**ABOUT THIS TASK**
Type the records out again in full, exactly.
___ DATA TO USE ___
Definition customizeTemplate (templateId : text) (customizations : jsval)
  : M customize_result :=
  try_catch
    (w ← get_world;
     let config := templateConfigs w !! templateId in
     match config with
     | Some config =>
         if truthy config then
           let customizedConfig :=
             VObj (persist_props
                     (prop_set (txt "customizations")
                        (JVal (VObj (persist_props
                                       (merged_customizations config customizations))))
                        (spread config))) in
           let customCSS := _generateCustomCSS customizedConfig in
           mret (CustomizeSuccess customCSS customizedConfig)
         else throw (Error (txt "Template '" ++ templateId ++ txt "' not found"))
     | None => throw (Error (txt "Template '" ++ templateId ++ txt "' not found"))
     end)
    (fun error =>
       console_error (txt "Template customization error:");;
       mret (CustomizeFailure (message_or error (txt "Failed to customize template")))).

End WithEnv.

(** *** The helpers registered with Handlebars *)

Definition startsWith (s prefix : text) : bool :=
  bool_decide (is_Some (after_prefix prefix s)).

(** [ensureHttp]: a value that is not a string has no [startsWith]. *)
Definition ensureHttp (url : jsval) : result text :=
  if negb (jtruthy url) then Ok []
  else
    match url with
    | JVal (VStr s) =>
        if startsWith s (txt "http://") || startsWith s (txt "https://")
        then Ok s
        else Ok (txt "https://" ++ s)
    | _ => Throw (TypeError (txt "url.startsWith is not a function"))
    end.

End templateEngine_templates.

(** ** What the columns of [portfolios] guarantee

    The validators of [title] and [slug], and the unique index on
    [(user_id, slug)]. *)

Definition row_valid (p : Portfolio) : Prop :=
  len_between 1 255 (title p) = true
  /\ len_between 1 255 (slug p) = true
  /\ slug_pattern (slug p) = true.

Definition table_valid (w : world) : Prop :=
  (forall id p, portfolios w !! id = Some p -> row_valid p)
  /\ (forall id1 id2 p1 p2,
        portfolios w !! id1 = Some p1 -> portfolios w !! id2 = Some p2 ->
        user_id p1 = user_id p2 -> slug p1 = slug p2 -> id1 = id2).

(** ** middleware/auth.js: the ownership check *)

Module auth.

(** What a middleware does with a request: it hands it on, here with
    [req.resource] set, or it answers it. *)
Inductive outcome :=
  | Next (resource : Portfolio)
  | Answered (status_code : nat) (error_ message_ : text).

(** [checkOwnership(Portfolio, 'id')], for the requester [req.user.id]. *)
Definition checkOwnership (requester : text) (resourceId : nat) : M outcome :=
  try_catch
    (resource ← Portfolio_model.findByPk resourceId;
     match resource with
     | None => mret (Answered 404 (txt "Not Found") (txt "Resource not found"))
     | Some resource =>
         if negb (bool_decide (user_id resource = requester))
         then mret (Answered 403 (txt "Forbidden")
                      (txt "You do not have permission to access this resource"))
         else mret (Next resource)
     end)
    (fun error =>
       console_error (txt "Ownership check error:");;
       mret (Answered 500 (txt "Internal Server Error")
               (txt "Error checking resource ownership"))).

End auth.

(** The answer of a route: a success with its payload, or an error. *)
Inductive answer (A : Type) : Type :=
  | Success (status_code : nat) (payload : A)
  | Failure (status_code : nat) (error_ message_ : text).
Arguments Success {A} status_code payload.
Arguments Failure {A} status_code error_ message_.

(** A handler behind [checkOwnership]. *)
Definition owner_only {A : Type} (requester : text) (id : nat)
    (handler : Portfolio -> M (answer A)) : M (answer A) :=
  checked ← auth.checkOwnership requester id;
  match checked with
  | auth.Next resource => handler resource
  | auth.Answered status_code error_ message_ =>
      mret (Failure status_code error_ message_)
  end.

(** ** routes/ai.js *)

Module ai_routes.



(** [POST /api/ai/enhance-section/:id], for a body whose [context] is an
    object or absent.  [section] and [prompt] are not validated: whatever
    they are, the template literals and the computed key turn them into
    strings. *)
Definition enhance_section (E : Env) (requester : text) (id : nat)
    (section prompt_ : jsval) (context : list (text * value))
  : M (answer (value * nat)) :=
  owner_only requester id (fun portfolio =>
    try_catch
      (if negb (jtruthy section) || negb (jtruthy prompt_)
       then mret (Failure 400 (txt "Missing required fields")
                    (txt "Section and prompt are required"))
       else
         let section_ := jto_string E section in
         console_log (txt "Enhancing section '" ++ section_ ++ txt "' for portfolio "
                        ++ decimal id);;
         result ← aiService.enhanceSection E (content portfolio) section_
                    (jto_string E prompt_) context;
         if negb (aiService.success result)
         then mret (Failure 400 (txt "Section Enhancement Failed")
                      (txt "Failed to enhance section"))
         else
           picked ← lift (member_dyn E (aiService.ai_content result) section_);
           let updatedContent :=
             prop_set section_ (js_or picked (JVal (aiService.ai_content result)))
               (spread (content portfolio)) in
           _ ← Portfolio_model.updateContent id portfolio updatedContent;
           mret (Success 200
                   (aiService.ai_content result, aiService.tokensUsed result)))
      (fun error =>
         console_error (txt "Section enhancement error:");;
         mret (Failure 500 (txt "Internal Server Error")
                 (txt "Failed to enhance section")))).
___
**ANSWER TO THIS PROBLEM**
Definition customizeTemplate (templateId : text) (customizations : jsval)
  : M customize_result :=
  try_catch
    (w ← get_world;
     let config := templateConfigs w !! templateId in
     match config with
     | Some config =>
         if truthy config then
           let customizedConfig :=
             VObj (persist_props
                     (prop_set (txt "customizations")
                        (JVal (VObj (persist_props
                                       (merged_customizations config customizations))))
                        (spread config))) in
           let customCSS := _generateCustomCSS customizedConfig in
           mret (CustomizeSuccess customCSS customizedConfig)
         else throw (Error (txt "Template '" ++ templateId ++ txt "' not found"))
     | None => throw (Error (txt "Template '" ++ templateId ++ txt "' not found"))
     end)
    (fun error =>
       console_error (txt "Template customization error:");;
       mret (CustomizeFailure (message_or error (txt "Failed to customize template")))).

End WithEnv.

(** *** The helpers registered with Handlebars *)

Definition startsWith (s prefix : text) : bool :=
  bool_decide (is_Some (after_prefix prefix s)).

(** [ensureHttp]: a value that is not a string has no [startsWith]. *)
Definition ensureHttp (url : jsval) : result text :=
  if negb (jtruthy url) then Ok []
  else
    match url with
    | JVal (VStr s) =>
        if startsWith s (txt "http://") || startsWith s (txt "https://")
        then Ok s
        else Ok (txt "https://" ++ s)
    | _ => Throw (TypeError (txt "url.startsWith is not a function"))
    end.

End templateEngine_templates.

(** ** What the columns of [portfolios] guarantee

    The validators of [title] and [slug], and the unique index on
    [(user_id, slug)]. *)

Definition row_valid (p : Portfolio) : Prop :=
  len_between 1 255 (title p) = true
  /\ len_between 1 255 (slug p) = true
  /\ slug_pattern (slug p) = true.

Definition table_valid (w : world) : Prop :=
  (forall id p, portfolios w !! id = Some p -> row_valid p)
  /\ (forall id1 id2 p1 p2,
        portfolios w !! id1 = Some p1 -> portfolios w !! id2 = Some p2 ->
        user_id p1 = user_id p2 -> slug p1 = slug p2 -> id1 = id2).

(** ** middleware/auth.js: the ownership check *)

Module auth.

(** What a middleware does with a request: it hands it on, here with
    [req.resource] set, or it answers it. *)
Inductive outcome :=
  | Next (resource : Portfolio)
  | Answered (status_code : nat) (error_ message_ : text).

(** [checkOwnership(Portfolio, 'id')], for the requester [req.user.id]. *)
Definition checkOwnership (requester : text) (resourceId : nat) : M outcome :=
  try_catch
    (resource ← Portfolio_model.findByPk resourceId;
     match resource with
     | None => mret (Answered 404 (txt "Not Found") (txt "Resource not found"))
     | Some resource =>
         if negb (bool_decide (user_id resource = requester))
         then mret (Answered 403 (txt "Forbidden")
                      (txt "You do not have permission to access this resource"))
         else mret (Next resource)
     end)
    (fun error =>
       console_error (txt "Ownership check error:");;
       mret (Answered 500 (txt "Internal Server Error")
               (txt "Error checking resource ownership"))).

End auth.

(** The answer of a route: a success with its payload, or an error. *)
Inductive answer (A : Type) : Type :=
  | Success (status_code : nat) (payload : A)
  | Failure (status_code : nat) (error_ message_ : text).
Arguments Success {A} status_code payload.
Arguments Failure {A} status_code error_ message_.

(** A handler behind [checkOwnership]. *)
Definition owner_only {A : Type} (requester : text) (id : nat)
    (handler : Portfolio -> M (answer A)) : M (answer A) :=
  checked ← auth.checkOwnership requester id;
  match checked with
  | auth.Next resource => handler resource
  | auth.Answered status_code error_ message_ =>
      mret (Failure status_code error_ message_)
  end.

(** ** routes/ai.js *)

Module ai_routes.



(** [POST /api/ai/enhance-section/:id], for a body whose [context] is an
    object or absent.  [section] and [prompt] are not validated: whatever
    they are, the template literals and the computed key turn them into
    strings. *)
Definition enhance_section (E : Env) (requester : text) (id : nat)
    (section prompt_ : jsval) (context : list (text * value))
  : M (answer (value * nat)) :=
  owner_only requester id (fun portfolio =>
    try_catch
      (if negb (jtruthy section) || negb (jtruthy prompt_)
       then mret (Failure 400 (txt "Missing required fields")
                    (txt "Section and prompt are required"))
       else
         let section_ := jto_string E section in
         console_log (txt "Enhancing section '" ++ section_ ++ txt "' for portfolio "
                        ++ decimal id);;
         result ← aiService.enhanceSection E (content portfolio) section_
                    (jto_string E prompt_) context;
         if negb (aiService.success result)
         then mret (Failure 400 (txt "Section Enhancement Failed")
                      (txt "Failed to enhance section"))
         else
           picked ← lift (member_dyn E (aiService.ai_content result) section_);
           let updatedContent :=
             prop_set section_ (js_or picked (JVal (aiService.ai_content result)))
               (spread (content portfolio)) in
           _ ← Portfolio_model.updateContent id portfolio updatedContent;
           mret (Success 200
                   (aiService.ai_content result, aiService.tokensUsed result)))
      (fun error =>
         console_error (txt "Section enhancement error:");;
         mret (Failure 500 (txt "Internal Server Error")
                 (txt "Failed to enhance section")))).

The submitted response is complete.